À en juger par la réaction des consommateurs qui ont réservé une Nissan tout-électrique Leaf neuf mois avant son lancement, le constructeur franco-japonais aurait pu baptiser la voiture «Nissan Messie» et prêcher ses vertus écologiques.

Mais si la voiture électrique semble avoir une certaine logique au Québec, avec notre hydroélectricité propre et abondante, elle est loin de faire l'unanimité là où la nature a mis du charbon, pas de grandes rivières.

 

En Allemagne, une coalition de groupes écologistes dénonce les incitatifs gouvernementaux accordés aux voitures électriques comme un gaspillage de fonds publics. Alors que l'industrie automobile demande des crédits d'impôts et des subventions pour développer des tout-électriques, l'équivalent allemand de Steven Guilbault affirme que leur impact sur la pollution sera minime.

 

«La voiture électrique n'est pas prête à devenir un produit de consommation de masse», a dit Juergen Resch, directeur du groupe environnemental Deutsche Umwelthilfe («Aide à l'environnement d'Allemagne») au quotidien allemand Berliner Zeitung. À l'heure actuelle, les batteries sont tout simplement trop chères et pas assez performantes.

 

Les constructeurs allemands «dormaient» au gaz

 

M. Resch estime que les voitures hybrides essence-électricité sont un passage obligé pour arriver à une voiture électrique viable; il est très critique de l'industrie automobile allemande, qui «dormait» pendant que les japonais développaient l'hybride. Il critique aussi les efforts insuffisants des constructeurs allemands dans le développement de petites voitures à combustion interne peu énergivores.

 

L'industrie automobile quête sans cesse des fonds publics pour financer sa prochaine lubie technologique, dit-il.
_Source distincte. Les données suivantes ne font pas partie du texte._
(** * carecloud: the article / video page script

    Two copies of the page script exist in the repository:
    - [src/web/script.js], embedded below as module [Plain];
    - [src/unnamed/part_000], the copy with fall-back values and guards,
      embedded below as module [Defensive] (its lines starting with [#]
      are read as the comments they are written to be).

    Both are browser JavaScript working on the page's DOM.  The embedding
    keeps what the functions read and write: the two module-level arrays,
    the [innerHTML] of the two containers, the [src] of the player frame,
    the [active] class of the modal, and the calls to [alert] and
    [console.error].  Exceptions are explicit: every function is a state
    transformer that either completes or throws, and the state reached at
    the throw is kept, as in the source. *)

From Stdlib Require Import ZArith String Ascii List Lia.
From stdpp Require Import base tactics option list strings pretty.

Local Open Scope string_scope.
Local Open Scope list_scope.
Local Set Warnings "-register-all".

(** ** JavaScript values and the runtime operations the script uses *)

Module JS.

(** Numbers are the integers that JavaScript represents exactly and prints
    as plain decimal numerals: those from -2^53 to 2^53 (identifiers,
    lengths).  Other numbers (fractions, larger magnitudes) are outside
    the embedding. *)
Definition limit : Z := 9007199254740992.

Definition safe (z : Z) : bool := (Z.leb (- limit) z && Z.leb z limit)%bool.

Record number : Type := Number {
  number_value : Z;
  number_safe : safe number_value = true
}.

Definition clamp (z : Z) : Z := Z.max (- limit) (Z.min z limit).

Definition clamp_safe (z : Z) : safe (clamp z) = true.
Proof.
  unfold safe, clamp, limit. apply andb_true_iff.
  split; apply Z.leb_le; lia.
Qed.

(** The number written [z]; a length is never beyond the limit, a
    JavaScript array having fewer than 2^32 elements. *)
Definition number_of (z : Z) : number := Number (clamp z) (clamp_safe z).
Coercion number_of : Z >-> number.
Bind Scope Z_scope with number.

(** Values as [JSON.parse] produces them, plus [undefined]; an object is
    its list of own properties, looked up by key. *)
Inductive value : Type :=
| VUndefined
| VNull
| VBool (b : bool)
| VNum (n : number)
| VStr (s : string)
| VArr (elements : list value)
| VObj (properties : list (string * value)).

Inductive error : Type :=
| TypeError
| SyntaxError
| Error (message : string).

(** Expressions without side effects either yield a value or throw. *)
Inductive exn (A : Type) : Type :=
| Ok (a : A)
| Raise (e : error).
Arguments Ok {A} a.
Arguments Raise {A} e.

Definition exn_bind {A B} (m : exn A) (k : A -> exn B) : exn B :=
  match m with
  | Ok a => k a
  | Raise e => Raise e
  end.

Declare Scope exn_scope.
Delimit Scope exn_scope with exn.
Notation "'let?' x ':=' m 'in' k" := (exn_bind m (fun x => k))
  (at level 10, x name, m at level 100, k at level 200) : exn_scope.

(** The double quote character, and literals in which a backquote stands
    for it: [lit "<div class=`error`>"] is the text <div class="error">. *)
Definition dquote : ascii := "034"%char.
Definition backquote : ascii := "096"%char.

Fixpoint lit (s : string) : string :=
  match s with
  | EmptyString => EmptyString
  | String c rest =>
      String (if Ascii.eqb c backquote then dquote else c) (lit rest)
  end.

Fixpoint lookup_property (key : string) (properties : list (string * value))
  : value :=
  match properties with
  | [] => VUndefined
  | (k, v) :: rest =>
      if String.eqb k key then v else lookup_property key rest
  end.
Lemma iterate_untouched fuel g w it :
  gi_frame g ≠ NotStarted ∨ is_Some (_tables (self w) !! table_name g) →
  iterate fuel g w = Some it →
  untouched w (final it) ∧
  Forall (λ y, y.1 = container g ∧ meta y.2 = meta (heap w !!! container g)) (yielded it).
Proof.
  revert g w it. induction fuel as [|fuel IH]; intros g w it Hknown; [done |].
  simpl. destruct (next g w) as [[r g'] w'] eqn:Hnext.
  destruct (next_untouched _ _ _ _ _ Hknown Hnext) as (Hu & Htn & Hc & Hfr).
  destruct r as [c| |e].
  - destruct (iterate fuel g' w') as [it'|] eqn:Hit; [|done]. intros [= <-]. simpl.
    destruct (IH _ _ _ (or_introl Hfr) Hit) as [Hu' Hall].
    split; [by eapply untouched_trans |].
    assert (c = container g) as ->.
    { unfold next in Hnext. destruct (gi_frame g).
      - destruct (read_prologue g w) as [[tab|] w1]; [| congruence].
        unfold read_loop in Hnext. destruct (read_row _ _ _) as [[[row|]|] ?]; try congruence.
        destruct (fill_container _ _ _) as [[[]|] ?]; congruence.
      - unfold read_loop in Hnext. destruct (read_row _ _ _) as [[[row|]|] ?]; try congruence.
        destruct (fill_container _ _ _) as [[[]|] ?]; congruence.
      - congruence. }
    constructor.
    + simpl. split; [done |]. apply Hu.
    + eapply Forall_impl; [done |]. intros y [-> ->]. rewrite Hc. split; [done |]. apply Hu.
  - intros [= <-]. by split.
  - intros [= <-]. by split.
Qed.

End reader_lemmas.

Section roundtrip.
Context `{AstropyUnits} `{Re} `{!PyTables}.

#[local] Arguments tr_convert_and_strip_unit : simpl never.
#[local] Arguments PYTABLES_TYPE_MAP : simpl never.




Lemma version_key_not_unit col : "CTAPIPE_VERSION" ≠ col +:+ "_UNIT".
Proof.
  intros Heq. assert (endswith "CTAPIPE_VERSION" "_UNIT" = true) as Hends.
  { rewrite Heq. apply endswith_app. }
  done.
Qed.
(** Rotors whose horizontal positions lie on one line cannot be
    allocated: the array line 63 builds for four such rotors has a zero
    determinant and no inverse, whatever the two coefficients. *)
Theorem collinear_rotors_not_invertible (qp : quad_params) :
  qp_num_rotors qp = 4%Z -> length (qp_rotor_pos qp) = 4%nat ->
  collinear_xy (qp_rotor_pos qp) ->
  build_f_to_TM (qp_k_m qp / qp_k_eta qp) (qp_num_rotors qp) (qp_rotor_pos qp)
  = Ok (allocation_matrix qp) /\
  det 4 (allocation_matrix qp) = 0 /\
  ~ invertible (allocation_matrix qp).
Proof.
  intros H4 Hl (x0 & y0 & dx & dy & HF).
  pose proof (build_allocation_four qp H4 Hl) as HM.
  assert (Hd : det 4 (allocation_matrix qp) = 0).
  { destruct (four_positions _ Hl)
      as (s1 & p1 & s2 & p2 & s3 & p3 & s4 & p4 & Hpos).
    rewrite (allocation_matrix_four qp H4 Hpos).
    rewrite Hpos in HF.
    inversion HF as [|? ? (t1 & Hx1 & Hy1) HF1]; subst.
    inversion HF1 as [|? ? (t2 & Hx2 & Hy2) HF2]; subst.
    inversion HF2 as [|? ? (t3 & Hx3 & Hy3) HF3]; subst.
    inversion HF3 as [|? ? (t4 & Hx4 & Hy4) _]; subst.
    cbn [snd] in *.
    rewrite Hx1, Hx2, Hx3, Hx4, Hy1, Hy2, Hy3, Hy4.
    set (k := qp_k_m qp / qp_k_eta qp).
    unfold mat4. unfold_mat. ring. }
  split; [exact HM|]. split; [exact Hd|].
  intro Hinv.
  exact (invertible_det4 (proj1 (build_f_to_TM_rows _ _ _ HM)) Hinv Hd).
Qed.

Lemma xquad_matrix (d keta km : R) :
  allocation_matrix (xquad d keta km)
  = mat4 1 1 1 1
         d d (- d) (- d)
         (- d) (- - d) (- - d) (- d)
         (km / keta) (- (km / keta)) (km / keta) (- (km / keta)).
Proof. apply (allocation_matrix_four (xquad d keta km) eq_refl eq_refl). Qed.
(** * PowerVS client: caches and fan-out aggregation

    A shallow embedding of [src/powervs_client.py] (class [PowerVSClient]).

    - Python values that travel through the client (decoded JSON bodies and the
      dictionaries the client builds from them) are values of [pyval].
    - The upstream services are an oracle [upstream]: the [n]-th event of a run
      (a remote call or a reading of the clock) is answered by [respond up n]
      or [clock up n], so that one request may be answered differently at
      different moments.
    - Methods of the client are computations of the monad [M]: they read and
      write the [world] (the attributes of [self], the event counter and the
      list of requests sent so far) and end with a value or a raised
      exception.  State written before a [raise] stays written, as in Python.

    Modelling boundaries: strings are byte strings and [str.upper] folds the
    ASCII letters only; JSON numbers are integers; [time.time()] readings are
    integers (seconds); the texts of interpreter generated exception messages
    follow CPython 3.11; an f-string is kept as the list of its parts; [print]
    and [logger] calls have no counterpart. *)

From Stdlib Require Import ZArith List String Ascii Bool Lia DecimalString.
Import ListNotations.

Open Scope string_scope.
Open Scope Z_scope.

(* ================================================================== *)
(** ** Python values *)

#[local] Set Warnings "-register-all".

Inductive pyval : Type :=
| PNone
| PBool (b : bool)
| PInt (z : Z)
| PStr (s : string)
| PList (l : list pyval)
| PDict (d : list (string * pyval)).

(** Exception classes met in the client.  [HTTPError] and the decode error of
    [requests] are subclasses of [requests.RequestException]; the decode error
    is a [ValueError] as well. *)
Inductive exn_class : Type :=
| RequestException
| HTTPError
| JSONDecodeError
| ValueError
| KeyError
| TypeError
| AttributeError.

(** An exception object: its class and [str(e)]. *)
Record exn : Type := mkExn { exn_cls : exn_class; exn_str : string }.

Definition is_RequestException (e : exn) : bool :=
  match exn_cls e with
  | RequestException | HTTPError | JSONDecodeError => true
  | _ => false
  end.
Lemma fail_counts (x : string) :
  states s !! x = Some Ready ∨ states s !! x = Some Running →
  let s' := (mark_failed x s).1 in
  steps s' = steps s ∧ count_state Completed s' = count_state Completed s ∧
  count_state Failed s' = S (count_state Failed s) ∧ states s' !! x = Some Failed ∧
  (∀ n st, n ≠ x → states s !! n = Some st → active st → states s' !! n = Some st) ∧
  ∀ n, n ≠ x → states s' !! n = Some Running → states s !! n = Some Running.
Proof.
  intros Hrr s'.
  assert (∃ st, states s !! x = Some st ∧ active st ∧ st ≠ Completed ∧ st ≠ Failed) as (st & Hx & Ha & Hnc & Hnf).
  { destruct Hrr as [H|H]; eexists; (split_and!; [exact H| |done..]); unfold active; auto. }
  destruct (mark_failed_effect E s inv x st Hx Ha Hnc) as (Hs & _ & _ & (V & HV & Hst) & _).
  fold s' in Hs, Hst. assert (x ∈ steps s) as Hxs by (apply (si_states _ _ inv); eauto).
  assert (∀ n, n ∈ V → states s !! n = Some Pending ∨ states s !! n = Some Blocked) as Hd
    by (intros n Hn; apply HV in Hn; by eapply descendants_unfinished).
  assert (x ∉ V) as HxV by (intros Hn; apply Hd in Hn; rewrite Hx in Hn; unfold active in Ha; naive_solver).
  split_and!; [done| | |by rewrite Hst, decide_False, decide_True| |].
  - apply count_same; [done|]. intros n. rewrite Hst.
    case_decide as Hn; [destruct (Hd n Hn) as [H|H]; by rewrite H|]. case_decide; [subst; rewrite Hx|done].
    split; [done|congruence].
  - apply (count_one_more _ _ _ x); [apply (si_nodup _ _ inv)|done|done|rewrite Hx; congruence|].
    intros n. rewrite Hst. case_decide as Hn.
    + split; [done|]. intros [->|H]; [done|]. destruct (Hd n Hn) as [H'|H']; rewrite H' in H; done.
    + case_decide; [subst; tauto|tauto].
  - intros n st' Hn Hst' Ha'. rewrite Hst, decide_False, decide_False; [done..|].
    intros HV'. destruct (Hd n HV') as [H|H]; rewrite H in Hst'; unfold active in Ha'; naive_solver.
  - intros n Hn. rewrite Hst. repeat case_decide; done.
Qed.

End Transitions.

(** * Step lists as dependency maps *)

Lemma lookup_fold_steps {V : Type} (f : OrchestrationStep → V) (steps : list OrchestrationStep) (m : gmap string V) (x : string) :
  foldl (λ m s, <[step_id s := f s]> m) m steps !! x =
  match last (filter (λ s, step_id s = x) steps) with Some s => Some (f s) | None => m !! x end.
Proof.
  revert m. induction steps as [|s steps IH] using rev_ind; intros m; [done|].
  rewrite foldl_app, filter_app. cbn [foldl]. rewrite lookup_insert, IH. cbn [filter].
  rewrite filter_cons, filter_nil. destruct (decide (step_id s = x)).
  - by rewrite last_snoc.
  - by rewrite app_nil_r.
Qed.

Lemma last_filter_step (steps : list OrchestrationStep) (x : string) :
  is_Some (last (filter (λ s, step_id s = x) steps)) ↔ x ∈ step_id <$> steps.
Proof.
  rewrite last_is_Some, list_elem_of_fmap. split.
  - intros Hne. destruct (filter _ _) as [|s l] eqn:Hf; [done|].
    assert (s ∈ filter (λ s, step_id s = x) steps) as [? ?]%list_elem_of_filter by (rewrite Hf; by left). eauto.
  - intros (s & -> & Hs) Hnil.
    assert (s ∈ filter (λ s', step_id s' = step_id s) steps) as Hin by by apply list_elem_of_filter.
    rewrite Hnil in Hin. by apply elem_of_nil in Hin.
Qed.

Lemma dep_map_keys (steps : list OrchestrationStep) (x : string) :
  is_Some (dep_map steps !! x) ↔ x ∈ step_id <$> steps.
Proof.
  unfold dep_map. rewrite lookup_fold_steps, lookup_empty, <- last_filter_step.
  destruct (last _); split; intros [? H]; eauto; done.
Qed.

Lemma step_configs_keys (steps : list OrchestrationStep) (x : string) :
  x ∈ step_id <$> steps → ∃ cfg, step_configs steps !! x = Some cfg ∧ cfg ∈ steps ∧ step_id cfg = x.
Proof.
  intros Hx. unfold step_configs. rewrite lookup_fold_steps, lookup_empty.
  apply last_filter_step in Hx as [cfg Hc]. rewrite Hc. exists cfg. split; [done|].
  apply last_Some_elem_of, list_elem_of_filter in Hc. tauto.
Qed.

(** * The invariant of the task *)

Section Loops.
Context {ST : SqlText} {JT : JsonText} {HI : HashIter}.

Definition loop_reachable (lp : Loop) : Prop :=
  reachable (step_id <$> lp_steps lp) (dep_map (lp_steps lp)) (lp_scheduler lp).

Definition pc_ok (o : string) (lp : Loop) : Prop :=
  let s := lp_scheduler lp in
  match lp_pc lp with
  | LSpawn rest => NoDup rest ∧ ∀ x, x ∈ rest → states s !! x = Some Ready
  | LCheck rest => NoDup rest ∧ ∀ x, x ∈ rest → states s !! x = Some Running
  | LWaitFirst => next_ready s = [] ∧ is_complete s = false ∧ lp_failed_count lp = 0%Z
  | LDone =>
      next_ready s = [] ∧ (is_complete s = true ∨ (0 < lp_failed_count lp)%Z) ∧
      ∃ now, last (lp_events lp) = Some (mkOrchestrationEvent o now (final_outcome lp).2)
  | LTop | LWaitRunning => True
  end.
(** * Rows are never deleted *)

(** A statement leaves the orchestration rows, and of the subagent rows
    removes none. *)
Definition keeps_rows (d d' : OrchestrationDb) : Prop :=
  sessions d' = sessions d ∧
  (∀ o, is_Some (orchestrations d !! o) → is_Some (orchestrations d' !! o)) ∧
  (∀ id, is_Some (subagents d !! id) → is_Some (subagents d' !! id)).

#[export] Instance keeps_rows_preorder : PreOrder keeps_rows.
Proof.
  split; [by intros d|]. intros d1 d2 d3 (? & H1 & H1') (? & H2 & H2').
  split_and!; [congruence|by eauto..].
Qed.

Lemma update_subagent_keeps (id status : string) (f : SubagentRow → SubagentRow) (d : OrchestrationDb) :
  keeps_rows d (update_subagent id status f d).1.
Proof.
  unfold update_subagent. repeat case_match; try reflexivity. split_and!; [done..|].
  intros id' Hid. cbn. by apply lookup_alter_is_Some.
Qed.

Lemma update_subagent_status_keeps (now : Z) (id status : string) (code : option Z) (summary : option string)
    (d : OrchestrationDb) : keeps_rows d (update_subagent_status now id status code summary d).1.
Proof. unfold update_subagent_status. repeat case_match; apply update_subagent_keeps. Qed.

Lemma create_subagent_keeps (now : Z) (id parent prompt : string) (model : option string) (turns : Z) (auto : bool)
    (tools : string) (dir : option string) (d : OrchestrationDb) :
  keeps_rows d (create_subagent now id parent prompt model turns auto tools dir d).1.
Proof.
  unfold create_subagent. destruct (subagents d !! id); [reflexivity|]. case_decide; [|reflexivity]. split_and!; [done..|].
  intros id' Hid. cbn. rewrite lookup_insert_is_Some'. by right.
Qed.

Lemma update_step_status_keeps (id status : string) (sa : option string) (d : OrchestrationDb) :
  keeps_rows d (update_step_status id status sa d).1.
Proof. unfold update_step_status. by repeat case_match. Qed.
Il rappelle que l'industrie automobile allemande a reçu il y a 10 ans «des milliards d'euros» pour développer la voiture à hydrogène et, plus récemment, «des centaines de millions d'euros» pour développer des biocarburants synthétiques. Le tout pour pas grand-chose aujourd'hui, dit-il.

 

Aujourd'hui, c'est le même refrain avec la voiture électrique et accorder des subventions serait répéter les mêmes «erreurs», dit M. Resch. «Beaucoup d'argent public va être donné pour appuyer l'auto électrique au lieu de resserrer les normes d'émissions de CO2 et de rendre les voitures à essence et au diesel plus efficaces», dit-il. À la place, Volkswagen, Daimler, BMW et Opel devraient se concentrer d'abord sur le développement de moteurs à combustion interne plus économiques et moins polluants.

 

«Pour arriver à la mobilité électrique, il faut d'abord créer des incitatifs efficaces», dit M. Resch, qui les considère comme des conditions préalables pour l'électrification automobile, plus tard, quand la technologie sera plus satisfaisante. Il encourage les gouvernements à suivre l'exemple de la France, avec son système de «bonus-malus», soit des incitatifs de 5000 euros pour les voitures économiques et une taxe punitive de 2600 euros pour les «grosses buveuses», les voitures qui consomment beaucoup d'essence.

 

Cette approche du bâton et de la carotte fait défaut en Allemagne et ailleurs, regrette M. Resch. Le Canada n'a pour adopté aucun plan de subvention des véhicules électriques.

 

Là où le charbon est roi, l'auto électrique est nulle

 

M. Resch calcule que les voitures électriques, dans leur état actuel, polluent souvent plus que les voitures à essence ou au diesel, si on tient compte de la pollution des centrales électriques au gaz naturel et au charbon qui sont la norme en Allemagne. Dans ce pays, les véhicules électriques émettraient «au moins 120 grammes de CO2 par kilomètre, ce qui est plus que la compacte Polo Blue Motion diesel (99 g/km), de Volkswagen, et que la Smart (87 km/g) de Daimler.

 

L'Allemagne a l'ambitieux objectif de mettre un million de véhicules électriques sur ses routes d'ici 2020, mais aucun des quatre constructeurs nationaux n'en fabrique, rapporte l'agence de presse Bloomberg.

 

La chancelière d'Allemagne, Angela Merkel a participé aujourd'hui à un sommet de la voiture électrique avec les constructeurs automobiles. Au terme de la rencontre, l'Allemagne a fait de ce type de voiture une priorité nationale.

 

M. Resch affirme que les voitures électriques vont coûter «des milliards d'euros en subventions» aux contribuables allemands, des fonds publics en pure perte parce qu'elles coûtent plus cher et qu'elles n'ont pas un rayon d'action suffisant. Le gouvernement devrait investir cet argent dans les transports en commun, dit-il.